A bipartisan bill to reform international adoption in the U.S. is running into stiff opposition.
Proponents say U.S. foreign policy and programming need to be reorganized to help ensure that millions of orphans are relocated from institutions to families, and that ethical, inter-country adoption by Americans is part of that solution.
“We believe this bill will increase the protection of children” and help ensure that parents raise children, not governments, Sen. Mary L. Landrieu, Louisiana Democrat and lead sponsor of the Children in Families First Act (CHIFF) in the Senate, said Tuesday.
Opponents counter that the proposed bill is an effort by adoption agencies to save the lucrative but dwindling practice of international adoption.
Barely 7,000 foreign-born children were adopted into the U.S. in fiscal 2013, compared with nearly 23,000 children in fiscal 2004, State Department data show.

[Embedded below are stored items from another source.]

Lemma substring_append_suffix (a b : string) :
  substring (String.length a) (String.length b) (a ++ b) = b.
Proof.
  induction a as [|c a IH]; cbn [String.length append substring]; [|exact IH].
  rewrite <- (append_nil_r b) at 2. apply substring_append_prefix.
Qed.

Lemma substring_split (n : nat) (s : string) :
  (n <= String.length s)%nat ->
  s = substring 0 n s ++ substring n (String.length s - n) s.
Proof.
  revert s. induction n as [|n IH]; intros s Hn.
  - cbn [Nat.sub]. rewrite Nat.sub_0_r.
    replace (substring 0 0 s) with "" by (destruct s; reflexivity).
    cbn [append]. symmetry. rewrite <- (append_nil_r s) at 2.
    apply substring_append_prefix.
  - destruct s as [|c s]; [simpl in Hn; lia|].
    cbn [String.length substring append Nat.sub]. f_equal. apply IH.
    simpl in Hn. lia.
Qed.

Lemma HasSuffix_append (s suffix : string) : HasSuffix (s ++ suffix) suffix = true.
Proof.
  unfold HasSuffix. rewrite length_append. apply andb_true_intro. split.
  - apply Nat.leb_le. lia.
  - replace (String.length s + String.length suffix - String.length suffix)%nat
      with (String.length s) by lia.
    rewrite substring_append_suffix. apply String.eqb_refl.
Qed.

Lemma TrimSuffix_append (s suffix : string) : TrimSuffix (s ++ suffix) suffix = s.
Proof.
  unfold TrimSuffix. rewrite HasSuffix_append, length_append.
  replace (String.length s + String.length suffix - String.length suffix)%nat
    with (String.length s) by lia.
  apply substring_append_prefix.
Qed.

Lemma HasSuffix_inv (s suffix : string) :
  HasSuffix s suffix = true -> s = TrimSuffix s suffix ++ suffix.
Proof.
  intros H. unfold TrimSuffix. rewrite H. unfold HasSuffix in H.
  apply andb_prop in H as [Hlen Heq]. apply Nat.leb_le in Hlen.
  apply String.eqb_eq in Heq.
  rewrite (substring_split (String.length s - String.length suffix) s) at 1 by lia.
  f_equal.
  replace (String.length s - (String.length s - String.length suffix))%nat
    with (String.length suffix) by lia.
  exact Heq.
Qed.

Lemma lastByte_append (a b : string) : b <> "" -> lastByte (a ++ b) = lastByte b.
Proof.
  intros Hb. induction a as [|c a IH]; [reflexivity|].
  cbn [append lastByte]. rewrite IH.
  destruct (a ++ b) eqn:E; [|reflexivity].
  destruct a; [cbn in E; now elim Hb | discriminate].
Qed.

Lemma lastByte_occurs (s : string) (c : ascii) :
  lastByte s = Some c -> occurs c s = true.
Proof.
  induction s as [|x s IH]; [discriminate|]. cbn [lastByte occurs].
  destruct s as [|y s'].
  - intros H. injection H as ->. now rewrite Ascii.eqb_refl.
  - intros H. rewrite (IH H). apply orb_true_r.
Qed.

(** A text that does not end on a newline is not touched by
    [TrimSuffix]. *)
Lemma TrimSuffix_newline_none (s : string) (c : ascii) :
  lastByte s = Some c -> c <> "010"%char -> TrimSuffix s newline = s.
Proof.
  intros Hl Hc. unfold TrimSuffix.
  destruct (HasSuffix s newline) eqn:H; [|reflexivity].
  apply HasSuffix_inv in H. rewrite H in Hl.
  rewrite lastByte_append in Hl by discriminate.
  cbn in Hl. injection Hl as <-. now elim Hc.
Qed.

Lemma parseDPUConfigLine_nocolon (m : list (string * string)) (line : string) :
  occurs ":" line = false -> parseDPUConfigLine m line = m.
Proof.
  intros H. unfold parseDPUConfigLine. cbv zeta.
  now rewrite (SplitN_2_nosep line ":" H).
Qed.

Lemma parseDPUConfigLine_entry (m : list (string * string)) (k v : string) :
  occurs ":" k = false ->
  parseDPUConfigLine m (k ++ ":" ++ v)
  = mapSet (Trim k configCutset) (Trim v configCutset) m.
Proof.
  intros H. unfold parseDPUConfigLine. cbv zeta.
  change (k ++ ":" ++ v) with (k ++ String ":" v).
  now rewrite (SplitN_2_sep k v ":" H).
Qed.

Lemma fold_parse_nocolon (lines : list string) (m : list (string * string)) :
  (forall line, In line lines -> occurs ":" line = false) ->
  fold_left parseDPUConfigLine lines m = m.
Proof.
  revert m. induction lines as [|line lines IH]; intros m H; [reflexivity|].
  cbn [fold_left]. rewrite parseDPUConfigLine_nocolon by (apply H; now left).
  apply IH. intros l Hl. apply H. now right.
Qed.

(** The lines of a text and the lines of the text without its final
    newline give the same map: the empty last line is skipped. *)
Lemma fold_parse_TrimSuffix (s : string) :
  fold_left parseDPUConfigLine (Split s "010") []
  = parseDPUConfigFileOutput s.
Proof.
  unfold parseDPUConfigFileOutput.
  destruct (HasSuffix s newline) eqn:H.
  - apply HasSuffix_inv in H. remember (TrimSuffix s newline) as t eqn:Et.
    rewrite H. unfold newline. rewrite Split_app_sep, fold_left_app.
    cbn [Split fold_left]. apply parseDPUConfigLine_nocolon. reflexivity.
  - unfold TrimSuffix. now rewrite H.
Qed.

Lemma assoc_filter (key k : string) (m : list (string * string)) :
  String.eqb key k = false ->
  assoc key (filter (fun kv => negb (String.eqb k (fst kv))) m) = assoc key m.
Proof.
  intros Hk. induction m as [|[k' v'] m IH]; [reflexivity|].
  cbn [filter fst]. destruct (String.eqb k k') eqn:E; cbn [negb assoc].
  - apply String.eqb_eq in E. subst k'. now rewrite Hk.
  - now rewrite IH.
Qed.

Lemma assoc_mapSet (key k v : string) (m : list (string * string)) :
  assoc key (mapSet k v m) = if String.eqb key k then Some v else assoc key m.
Proof.
  unfold mapSet. cbn [assoc]. destruct (String.eqb key k) eqn:E; [reflexivity|].
  now apply assoc_filter.
Qed.

(** Property X20.  A text without a colon, the empty text among them, gives the
    empty map. *)
Theorem parseDPUConfigFileOutput_no_colon (out : string) :
  occurs ":" out = false -> parseDPUConfigFileOutput out = [].
Proof.
  intros H. rewrite <- fold_parse_TrimSuffix. apply fold_parse_nocolon.
  intros line Hl. destruct (Split_lines out line "010" Hl) as [_ Hsub].
  destruct (occurs ":" line) eqn:E; [|reflexivity].
  rewrite (Hsub ":"%char E) in H. discriminate.
Qed.

Lemma parseDPUConfigFileOutput_no_colon_witness :
  parseDPUConfigFileOutput ("no entries here" ++ newline) = [].
Proof.
  apply (parseDPUConfigFileOutput_no_colon ("no entries here" ++ newline)). reflexivity.
Defined.

Lemma last_line_no_newline (body k v : string) :
  occurs "010" v = false ->
  exists c, lastByte (body ++ newline ++ k ++ ":" ++ v) = Some c /\ c <> "010"%char.
Proof.
  intros Hv.
  assert (E : body ++ newline ++ k ++ ":" ++ v = (body ++ newline ++ k) ++ String ":" v)
    by (now rewrite !append_assoc).
  rewrite E, lastByte_append by discriminate.
  destruct v as [|c v'].
  - exists ":"%char. split; [reflexivity | discriminate].
  - destruct (lastByte (String ":" (String c v'))) as [c'|] eqn:El.
    + exists c'. split; [reflexivity|]. intros ->.
      change (String ":" (String c v')) with (String ":" "" ++ String c v') in El.
      rewrite lastByte_append in El by discriminate.
      apply lastByte_occurs in El. congruence.
    + apply lastByte_None in El. discriminate.
Qed.

(** Property X21.  A line ["<key>:<value>"] after a text assigns the trimmed
    value to the trimmed key and leaves the other keys as the text gives them,
    with or without a final newline. Only the first colon of the line separates:
    the value may contain colons. *)
Theorem parseDPUConfigFileOutput_append_line (body k v key : string) :
  occurs ":" k = false -> occurs "010" k = false -> occurs "010" v = false ->
  let k' := Trim k configCutset in
  let v' := Trim v configCutset in
  assoc key (parseDPUConfigFileOutput (body ++ newline ++ k ++ ":" ++ v))
  = (if String.eqb key k' then Some v' else assoc key (parseDPUConfigFileOutput body))
  /\ parseDPUConfigFileOutput (body ++ newline ++ k ++ ":" ++ v ++ newline)
     = parseDPUConfigFileOutput (body ++ newline ++ k ++ ":" ++ v).
Proof.
  intros Hk Hkn Hvn k' v'.
  destruct (last_line_no_newline body k v Hvn) as (c & Hl & Hc).
  assert (Hparse : parseDPUConfigFileOutput (body ++ newline ++ k ++ ":" ++ v)
                   = mapSet k' v' (parseDPUConfigFileOutput body)).
  { unfold parseDPUConfigFileOutput at 1.
    rewrite (TrimSuffix_newline_none _ c Hl Hc).
    unfold newline at 1. cbn [append]. rewrite Split_app_sep, fold_left_app.
    rewrite fold_parse_TrimSuffix.
    rewrite Split_nosep.
    - cbn [fold_left]. now apply parseDPUConfigLine_entry.
    - rewrite !occurs_append. cbn [occurs]. rewrite Hkn, Hvn. reflexivity. }
  split.
  - rewrite Hparse. apply assoc_mapSet.
  - unfold parseDPUConfigFileOutput at 1.
    replace (body ++ newline ++ k ++ ":" ++ v ++ newline)
      with ((body ++ newline ++ k ++ ":" ++ v) ++ newline)
      by (now rewrite !append_assoc).
    rewrite TrimSuffix_append. apply fold_parse_TrimSuffix.
Qed.

Lemma parseDPUConfigFileOutput_append_line_witness :
  assoc "MAC"
    (parseDPUConfigFileOutput
       ("State : Follow" ++ newline ++ " MAC  " ++ ":" ++ " 0c:42:a1:c6:cf:7c"))
  = (if String.eqb "MAC" (Trim " MAC  " configCutset)
     then Some (Trim " 0c:42:a1:c6:cf:7c" configCutset)
     else assoc "MAC" (parseDPUConfigFileOutput "State : Follow"))
  /\ parseDPUConfigFileOutput
       ("State : Follow" ++ newline ++ " MAC  " ++ ":" ++ " 0c:42:a1:c6:cf:7c" ++ newline)
     = parseDPUConfigFileOutput
         ("State : Follow" ++ newline ++ " MAC  " ++ ":" ++ " 0c:42:a1:c6:cf:7c").
Proof.
  apply (parseDPUConfigFileOutput_append_line "State : Follow" " MAC  "
           " 0c:42:a1:c6:cf:7c" "MAC"); reflexivity.
Defined.

Lemma occurs_string_rev (c : ascii) (s : string) :
  occurs c (string_rev s) = occurs c s.
Proof.
  induction s as [|x s IH]; [reflexivity|].
  cbn [string_rev occurs]. rewrite occurs_append, IH. cbn [occurs].
  rewrite orb_false_r. apply orb_comm.
Qed.

Lemma occurs_trimLeftBytes (cutset : string) (c : ascii) (s : string) :
  occurs c (trimLeftBytes cutset s) = true -> occurs c s = true.
Proof.
  induction s as [|x s IH]; [discriminate|]. cbn [trimLeftBytes].
  destruct (occurs x cutset); [|auto].
  intros H. cbn [occurs]. rewrite (IH H). apply orb_true_r.
Qed.

Lemma occurs_Trim (cutset : string) (c : ascii) (s : string) :
  occurs c (Trim s cutset) = true -> occurs c s = true.
Proof.
  unfold Trim, trimRightBytes. intros H.
  apply occurs_trimLeftBytes in H. rewrite occurs_string_rev in H.
  apply occurs_trimLeftBytes in H. now rewrite occurs_string_rev in H.
Qed.

Lemma trimLeftBytes_length (cutset s : string) :
  (String.length (trimLeftBytes cutset s) <= String.length s)%nat.
Proof.
  induction s as [|x s IH]; [reflexivity|]. cbn [trimLeftBytes].
  destruct (occurs x cutset); cbn [String.length]; lia.
Qed.

Lemma trimLeftBytes_fixed (cutset s : string) :
  trimLeftBytes cutset s = s <->
  s = "" \/ exists x s', s = String x s' /\ occurs x cutset = false.
Proof.
  split.
  - destruct s as [|x s']; [now left|]. cbn [trimLeftBytes].
    destruct (occurs x cutset) eqn:E; [|right; eauto].
    intros H. pose proof (trimLeftBytes_length cutset s') as Hl.
    rewrite H in Hl. cbn [String.length] in Hl. lia.
  - intros [->|(x & s' & -> & E)]; [reflexivity|]. cbn [trimLeftBytes]. now rewrite E.
Qed.

Lemma trimLeftBytes_idempotent (cutset s : string) :
  trimLeftBytes cutset (trimLeftBytes cutset s) = trimLeftBytes cutset s.
Proof.
  induction s as [|x s IH]; [reflexivity|]. cbn [trimLeftBytes].
  destruct (occurs x cutset) eqn:E; [exact IH|]. cbn [trimLeftBytes]. now rewrite E.
Qed.

Lemma trimLeftBytes_suffix (cutset s : string) :
  exists w, s = w ++ trimLeftBytes cutset s.
Proof.
  induction s as [|x s (w & IH)]; [exists ""; reflexivity|]. cbn [trimLeftBytes].
  destruct (occurs x cutset).
  - exists (String x w). cbn [append]. now rewrite <- IH.
  - exists "". reflexivity.
Qed.

Lemma trimLeftBytes_fixed_prefix (cutset a b : string) :
  a <> "" -> trimLeftBytes cutset (a ++ b) = a ++ b -> trimLeftBytes cutset a = a.
Proof.
  intros Ha H. apply trimLeftBytes_fixed. apply trimLeftBytes_fixed in H.
  destruct a as [|x a']; [now elim Ha|]. right.
  destruct H as [H|(y & s' & E & Hy)]; [discriminate|].
  cbn [append] in E. injection E as <- _. eauto.
Qed.

Lemma trimLeftBytes_fixed_append (cutset a b : string) :
  a <> "" -> trimLeftBytes cutset a = a -> trimLeftBytes cutset (a ++ b) = a ++ b.
Proof.
  intros Ha H. apply trimLeftBytes_fixed. apply trimLeftBytes_fixed in H.
  destruct H as [->|(x & s' & -> & Hx)]; [now elim Ha|].
  right. exists x, (s' ++ b). auto.
Qed.

Lemma string_rev_cons_nonempty (x : ascii) (s : string) :
  string_rev (String x s) <> "".
Proof.
  cbn [string_rev]. destruct (string_rev s); intros E; discriminate E.
Qed.

(** What [Trim] returns ends on no byte of the cutset. *)
Lemma trimRightBytes_Trim (cutset s : string) :
  trimRightBytes cutset (Trim s cutset) = Trim s cutset.
Proof.
  unfold Trim. set (r := trimRightBytes cutset s).
  destruct (trimLeftBytes_suffix cutset r) as (w & Er).
  set (t := trimLeftBytes cutset r) in *.
  assert (Hfix : trimLeftBytes cutset (string_rev r) = string_rev r).
  { unfold r, trimRightBytes. rewrite string_rev_involutive.
    apply trimLeftBytes_idempotent. }
  unfold trimRightBytes.
  destruct t as [|x t'] eqn:Et; [reflexivity|].
  rewrite Er, string_rev_append in Hfix.
  rewrite (trimLeftBytes_fixed_prefix cutset _ _ (string_rev_cons_nonempty x t') Hfix).
  apply string_rev_involutive.
Qed.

The median cost of an international adoption was around $28,800, with half of adoptions costing more than that and half less than that, the agency added in its annual report on inter-country adoption, issued in March.
Thousands of U.S. adoptions of orphans have been blocked, apparently by “arbitrary” State Department policies, as adoption agencies told Secretary of State John Kerry in December.
Mrs. Landrieu and Rep. Trent Franks, Arizona Republican, told a Tuesday webinar that the proposed legislation would substantially advance the idea that orphaned children should not be left in institutions — or to fend for themselves on public streets — when there are ways to find families for them.
The bill would create a bureau for “vulnerable children” in the State Department — relocating international child welfare and adoption under the department’s human rights office. It would also affect U.S. agencies for international development and immigration and customs, and address issues regarding adoptions with both member and nonmember countries of The Hague Convention on Intercountry Adoption.
The bill’s goals include ending “adoption-case ping-pong” — where families and orphans spend months waiting for agencies to resolve their paperwork issues — and ensuring that “family preservation, family reunification and adoption are true priorities” in U.S. foreign aid and diplomacy.
Prognosis for passage, however, is not assured.
“There is pushback from the State Department,” Mrs. Landrieu told the webinar. She and Mr. Franks answered criticisms about the bill but agreed that fresh dialogue about the bill’s language could very well lead to both chambers passing CHIFF this year.
Opponents, however, say CHIFF doesn’t address problems dogging international adoption, such as U.S. adoptive families deciding to “rehome” their unwanted, foreign-born children into new families they find on the Internet. There are also fears that by reshuffling federal responsibilities, oversight on adoption abuses, like trafficking or baby-stealing, will get worse instead of better.
It is “a bad vehicle,” said Maureen Flatley, a child welfare consultant in Massachusetts who is part of a “Stop CHIFF” effort on Facebook and other social media.
The “adoption industry” has lost more than 60 percent of its business due to scandals involving child trafficking and child abuse in several countries, poundpuplegacy.org wrote on the anti-CHIFF Facebook page. The bill can’t be fixed or amended, so it should “never leave committee,” the group added.
Some opponents wonder why lawmakers are focusing on international adoption when there is a domestic need. There are hundreds of thousands of adoptable children in U.S. foster care, so “why are we going abroad?” asked Mari Steed, a leader of the Adoption Rights Alliance and the Philomena Project, named for the Irish mother who searched in vain for a son who was sent to the U.S. for adoption without her knowledge.